- [EXERCISE PROMPT]
Search the entries for the word "GpuLane". Copy every line that holds it.

(Stored data entries)
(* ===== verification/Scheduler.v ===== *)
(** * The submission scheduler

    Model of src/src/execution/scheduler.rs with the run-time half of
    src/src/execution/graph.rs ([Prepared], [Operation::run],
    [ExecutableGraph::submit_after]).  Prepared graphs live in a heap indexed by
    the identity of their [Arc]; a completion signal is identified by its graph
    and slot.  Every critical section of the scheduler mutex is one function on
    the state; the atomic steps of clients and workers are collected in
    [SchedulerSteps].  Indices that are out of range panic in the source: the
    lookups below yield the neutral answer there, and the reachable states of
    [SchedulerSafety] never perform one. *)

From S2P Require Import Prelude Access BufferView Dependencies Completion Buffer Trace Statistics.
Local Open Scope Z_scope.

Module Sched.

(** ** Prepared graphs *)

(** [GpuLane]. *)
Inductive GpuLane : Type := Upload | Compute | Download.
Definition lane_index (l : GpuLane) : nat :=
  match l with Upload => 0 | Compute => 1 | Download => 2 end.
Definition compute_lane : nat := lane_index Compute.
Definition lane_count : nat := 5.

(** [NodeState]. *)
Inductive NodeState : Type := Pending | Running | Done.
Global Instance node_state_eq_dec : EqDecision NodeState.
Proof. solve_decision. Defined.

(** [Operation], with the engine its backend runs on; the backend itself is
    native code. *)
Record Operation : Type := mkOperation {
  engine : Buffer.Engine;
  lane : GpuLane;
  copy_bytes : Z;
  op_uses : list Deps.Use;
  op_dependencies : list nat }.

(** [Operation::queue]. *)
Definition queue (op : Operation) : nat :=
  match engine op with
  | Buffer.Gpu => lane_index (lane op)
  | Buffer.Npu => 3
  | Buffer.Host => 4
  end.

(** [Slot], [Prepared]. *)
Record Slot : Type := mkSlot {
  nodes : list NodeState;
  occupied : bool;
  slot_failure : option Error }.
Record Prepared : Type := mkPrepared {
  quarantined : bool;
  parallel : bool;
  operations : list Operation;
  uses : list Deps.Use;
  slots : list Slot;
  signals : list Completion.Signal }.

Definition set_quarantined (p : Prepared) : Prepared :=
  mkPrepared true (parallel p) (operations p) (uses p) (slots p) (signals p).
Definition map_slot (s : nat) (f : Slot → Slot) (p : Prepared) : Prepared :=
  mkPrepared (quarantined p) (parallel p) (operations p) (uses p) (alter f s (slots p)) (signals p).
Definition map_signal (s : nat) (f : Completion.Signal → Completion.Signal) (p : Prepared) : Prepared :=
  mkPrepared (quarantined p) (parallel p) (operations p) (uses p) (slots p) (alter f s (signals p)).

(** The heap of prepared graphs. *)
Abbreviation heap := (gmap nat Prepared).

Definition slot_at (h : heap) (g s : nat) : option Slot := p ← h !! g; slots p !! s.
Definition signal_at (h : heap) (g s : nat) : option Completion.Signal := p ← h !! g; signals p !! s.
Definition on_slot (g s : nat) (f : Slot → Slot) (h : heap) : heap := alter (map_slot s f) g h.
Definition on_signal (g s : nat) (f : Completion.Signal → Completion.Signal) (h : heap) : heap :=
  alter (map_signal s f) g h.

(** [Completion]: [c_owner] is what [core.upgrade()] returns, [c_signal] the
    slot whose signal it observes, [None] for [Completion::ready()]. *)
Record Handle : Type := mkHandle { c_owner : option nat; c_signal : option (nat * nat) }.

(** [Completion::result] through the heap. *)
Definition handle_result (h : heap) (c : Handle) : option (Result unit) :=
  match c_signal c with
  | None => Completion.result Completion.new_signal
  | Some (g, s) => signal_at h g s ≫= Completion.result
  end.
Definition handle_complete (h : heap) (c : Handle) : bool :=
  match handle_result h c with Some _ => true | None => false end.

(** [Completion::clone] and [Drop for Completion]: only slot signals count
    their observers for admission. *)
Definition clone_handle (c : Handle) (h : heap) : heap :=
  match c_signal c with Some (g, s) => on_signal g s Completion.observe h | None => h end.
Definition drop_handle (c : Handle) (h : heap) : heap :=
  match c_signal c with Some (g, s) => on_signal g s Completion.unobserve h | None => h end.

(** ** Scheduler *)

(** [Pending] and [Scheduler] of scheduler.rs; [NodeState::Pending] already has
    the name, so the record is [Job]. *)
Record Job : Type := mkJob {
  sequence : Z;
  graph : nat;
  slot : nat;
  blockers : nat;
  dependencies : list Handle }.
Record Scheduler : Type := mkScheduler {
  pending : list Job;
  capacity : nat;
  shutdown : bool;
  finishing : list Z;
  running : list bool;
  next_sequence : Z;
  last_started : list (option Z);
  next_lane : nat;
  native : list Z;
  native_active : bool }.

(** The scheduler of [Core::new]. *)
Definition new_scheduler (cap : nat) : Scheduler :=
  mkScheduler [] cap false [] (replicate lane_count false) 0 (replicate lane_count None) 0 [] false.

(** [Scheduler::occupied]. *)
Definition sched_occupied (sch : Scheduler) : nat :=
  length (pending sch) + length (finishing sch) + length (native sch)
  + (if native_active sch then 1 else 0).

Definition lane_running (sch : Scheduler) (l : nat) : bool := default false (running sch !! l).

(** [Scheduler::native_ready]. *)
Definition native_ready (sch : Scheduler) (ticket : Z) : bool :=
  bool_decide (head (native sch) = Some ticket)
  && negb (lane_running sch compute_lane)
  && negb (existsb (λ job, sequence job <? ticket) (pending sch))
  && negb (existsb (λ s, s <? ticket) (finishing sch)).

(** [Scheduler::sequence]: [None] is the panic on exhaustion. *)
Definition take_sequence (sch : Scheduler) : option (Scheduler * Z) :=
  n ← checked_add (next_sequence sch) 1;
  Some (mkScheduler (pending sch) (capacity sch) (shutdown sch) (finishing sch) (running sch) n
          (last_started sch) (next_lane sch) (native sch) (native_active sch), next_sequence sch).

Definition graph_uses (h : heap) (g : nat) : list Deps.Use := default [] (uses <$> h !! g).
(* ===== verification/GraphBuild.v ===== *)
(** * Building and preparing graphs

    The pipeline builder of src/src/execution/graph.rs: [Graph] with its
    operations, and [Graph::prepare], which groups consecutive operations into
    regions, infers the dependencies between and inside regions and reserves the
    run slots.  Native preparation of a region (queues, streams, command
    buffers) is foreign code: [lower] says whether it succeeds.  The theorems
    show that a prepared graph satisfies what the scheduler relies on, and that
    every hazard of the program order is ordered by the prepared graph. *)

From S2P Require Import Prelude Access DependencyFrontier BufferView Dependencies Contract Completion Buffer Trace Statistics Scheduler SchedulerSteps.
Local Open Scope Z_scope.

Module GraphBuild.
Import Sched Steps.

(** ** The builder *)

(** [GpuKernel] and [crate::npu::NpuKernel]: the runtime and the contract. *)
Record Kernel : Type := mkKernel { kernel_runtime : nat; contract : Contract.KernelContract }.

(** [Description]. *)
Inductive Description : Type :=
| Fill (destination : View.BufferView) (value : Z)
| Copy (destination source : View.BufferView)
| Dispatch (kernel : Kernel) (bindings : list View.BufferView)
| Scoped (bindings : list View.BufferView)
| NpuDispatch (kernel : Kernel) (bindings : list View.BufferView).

...

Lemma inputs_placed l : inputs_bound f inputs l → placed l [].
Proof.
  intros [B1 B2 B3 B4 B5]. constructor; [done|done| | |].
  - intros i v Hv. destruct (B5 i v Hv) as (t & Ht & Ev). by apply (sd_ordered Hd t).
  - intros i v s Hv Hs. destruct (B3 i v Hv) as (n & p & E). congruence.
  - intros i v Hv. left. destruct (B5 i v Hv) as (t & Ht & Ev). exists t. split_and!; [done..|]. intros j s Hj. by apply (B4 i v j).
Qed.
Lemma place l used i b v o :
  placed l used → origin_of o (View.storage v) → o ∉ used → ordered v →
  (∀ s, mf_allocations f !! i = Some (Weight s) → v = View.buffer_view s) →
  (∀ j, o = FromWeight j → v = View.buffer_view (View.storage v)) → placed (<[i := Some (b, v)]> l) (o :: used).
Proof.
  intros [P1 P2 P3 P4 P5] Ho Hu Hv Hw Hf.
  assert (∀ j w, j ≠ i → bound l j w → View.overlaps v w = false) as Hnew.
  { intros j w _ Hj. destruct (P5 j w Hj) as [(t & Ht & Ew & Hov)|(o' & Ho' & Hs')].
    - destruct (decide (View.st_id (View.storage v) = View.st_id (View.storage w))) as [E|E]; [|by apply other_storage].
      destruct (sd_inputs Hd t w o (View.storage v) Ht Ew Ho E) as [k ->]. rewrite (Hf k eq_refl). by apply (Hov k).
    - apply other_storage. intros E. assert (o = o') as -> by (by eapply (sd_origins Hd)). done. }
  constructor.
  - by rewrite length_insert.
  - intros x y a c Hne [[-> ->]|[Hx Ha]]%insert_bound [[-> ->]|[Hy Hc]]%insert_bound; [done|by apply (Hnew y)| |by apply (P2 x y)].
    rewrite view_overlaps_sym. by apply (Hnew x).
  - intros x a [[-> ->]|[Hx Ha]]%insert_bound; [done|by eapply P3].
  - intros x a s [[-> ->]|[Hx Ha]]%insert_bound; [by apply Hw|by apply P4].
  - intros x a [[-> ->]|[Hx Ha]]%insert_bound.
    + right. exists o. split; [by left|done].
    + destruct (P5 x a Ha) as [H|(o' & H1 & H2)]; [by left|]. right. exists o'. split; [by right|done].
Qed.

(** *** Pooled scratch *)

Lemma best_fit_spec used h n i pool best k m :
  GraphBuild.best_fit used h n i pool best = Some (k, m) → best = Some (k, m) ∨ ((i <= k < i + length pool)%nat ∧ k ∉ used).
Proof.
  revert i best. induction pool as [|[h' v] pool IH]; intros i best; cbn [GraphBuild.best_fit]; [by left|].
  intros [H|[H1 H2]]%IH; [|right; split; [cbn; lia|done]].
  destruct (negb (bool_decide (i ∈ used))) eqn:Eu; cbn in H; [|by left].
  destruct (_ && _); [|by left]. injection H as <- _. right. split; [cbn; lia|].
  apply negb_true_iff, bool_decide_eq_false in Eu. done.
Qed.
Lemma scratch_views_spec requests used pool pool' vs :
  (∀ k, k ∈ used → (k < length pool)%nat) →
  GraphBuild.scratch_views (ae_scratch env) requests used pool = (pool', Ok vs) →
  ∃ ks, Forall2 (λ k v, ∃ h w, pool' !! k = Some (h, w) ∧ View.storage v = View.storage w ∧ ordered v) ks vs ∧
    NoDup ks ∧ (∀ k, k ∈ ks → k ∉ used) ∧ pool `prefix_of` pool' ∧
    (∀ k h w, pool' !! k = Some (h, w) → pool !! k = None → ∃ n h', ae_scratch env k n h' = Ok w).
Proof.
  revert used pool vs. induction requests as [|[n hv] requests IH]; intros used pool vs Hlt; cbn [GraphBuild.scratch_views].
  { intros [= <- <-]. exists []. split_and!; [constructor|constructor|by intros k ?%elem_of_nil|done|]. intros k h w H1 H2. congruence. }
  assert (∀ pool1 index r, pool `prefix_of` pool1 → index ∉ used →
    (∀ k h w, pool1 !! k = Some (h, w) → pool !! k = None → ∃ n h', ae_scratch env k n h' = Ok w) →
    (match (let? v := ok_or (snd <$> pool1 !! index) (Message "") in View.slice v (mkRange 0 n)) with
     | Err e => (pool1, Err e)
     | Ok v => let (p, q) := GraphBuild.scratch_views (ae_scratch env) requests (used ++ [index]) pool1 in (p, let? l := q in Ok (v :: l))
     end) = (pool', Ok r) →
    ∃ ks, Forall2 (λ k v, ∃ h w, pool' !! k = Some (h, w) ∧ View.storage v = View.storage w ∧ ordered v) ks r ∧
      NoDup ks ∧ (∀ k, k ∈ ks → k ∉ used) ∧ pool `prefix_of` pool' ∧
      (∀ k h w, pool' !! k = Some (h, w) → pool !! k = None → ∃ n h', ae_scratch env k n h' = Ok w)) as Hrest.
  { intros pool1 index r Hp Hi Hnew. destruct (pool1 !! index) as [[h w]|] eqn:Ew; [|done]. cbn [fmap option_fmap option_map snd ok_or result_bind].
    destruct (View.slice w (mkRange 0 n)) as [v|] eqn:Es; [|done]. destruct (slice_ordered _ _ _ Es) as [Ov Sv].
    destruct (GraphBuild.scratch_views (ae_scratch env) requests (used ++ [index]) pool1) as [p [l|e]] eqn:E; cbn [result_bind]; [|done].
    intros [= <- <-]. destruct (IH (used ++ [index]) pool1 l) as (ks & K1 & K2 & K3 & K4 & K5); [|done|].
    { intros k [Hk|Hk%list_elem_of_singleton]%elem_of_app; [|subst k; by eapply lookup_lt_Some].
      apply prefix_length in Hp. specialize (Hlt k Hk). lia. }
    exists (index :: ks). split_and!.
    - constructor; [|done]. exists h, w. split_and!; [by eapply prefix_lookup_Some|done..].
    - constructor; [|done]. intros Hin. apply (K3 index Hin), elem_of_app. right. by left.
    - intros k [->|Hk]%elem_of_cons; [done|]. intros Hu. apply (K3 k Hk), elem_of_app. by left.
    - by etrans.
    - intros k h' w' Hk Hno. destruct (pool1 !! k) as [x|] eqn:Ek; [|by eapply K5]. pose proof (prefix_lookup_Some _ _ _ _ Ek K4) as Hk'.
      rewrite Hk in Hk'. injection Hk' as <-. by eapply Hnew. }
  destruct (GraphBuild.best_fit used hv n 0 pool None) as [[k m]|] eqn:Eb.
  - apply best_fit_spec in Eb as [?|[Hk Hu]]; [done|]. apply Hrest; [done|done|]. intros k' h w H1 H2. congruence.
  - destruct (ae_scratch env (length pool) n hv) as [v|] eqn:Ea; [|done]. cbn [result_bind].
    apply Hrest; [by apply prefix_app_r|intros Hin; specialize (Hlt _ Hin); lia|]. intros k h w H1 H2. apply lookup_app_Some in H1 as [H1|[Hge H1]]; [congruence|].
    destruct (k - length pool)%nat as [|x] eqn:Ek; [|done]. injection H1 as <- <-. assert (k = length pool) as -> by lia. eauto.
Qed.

- [SOLUTION TO THE EXERCISE]
(** [GpuLane]. *)
Inductive GpuLane : Type := Upload | Compute | Download.
Definition lane_index (l : GpuLane) : nat :=
  lane : GpuLane;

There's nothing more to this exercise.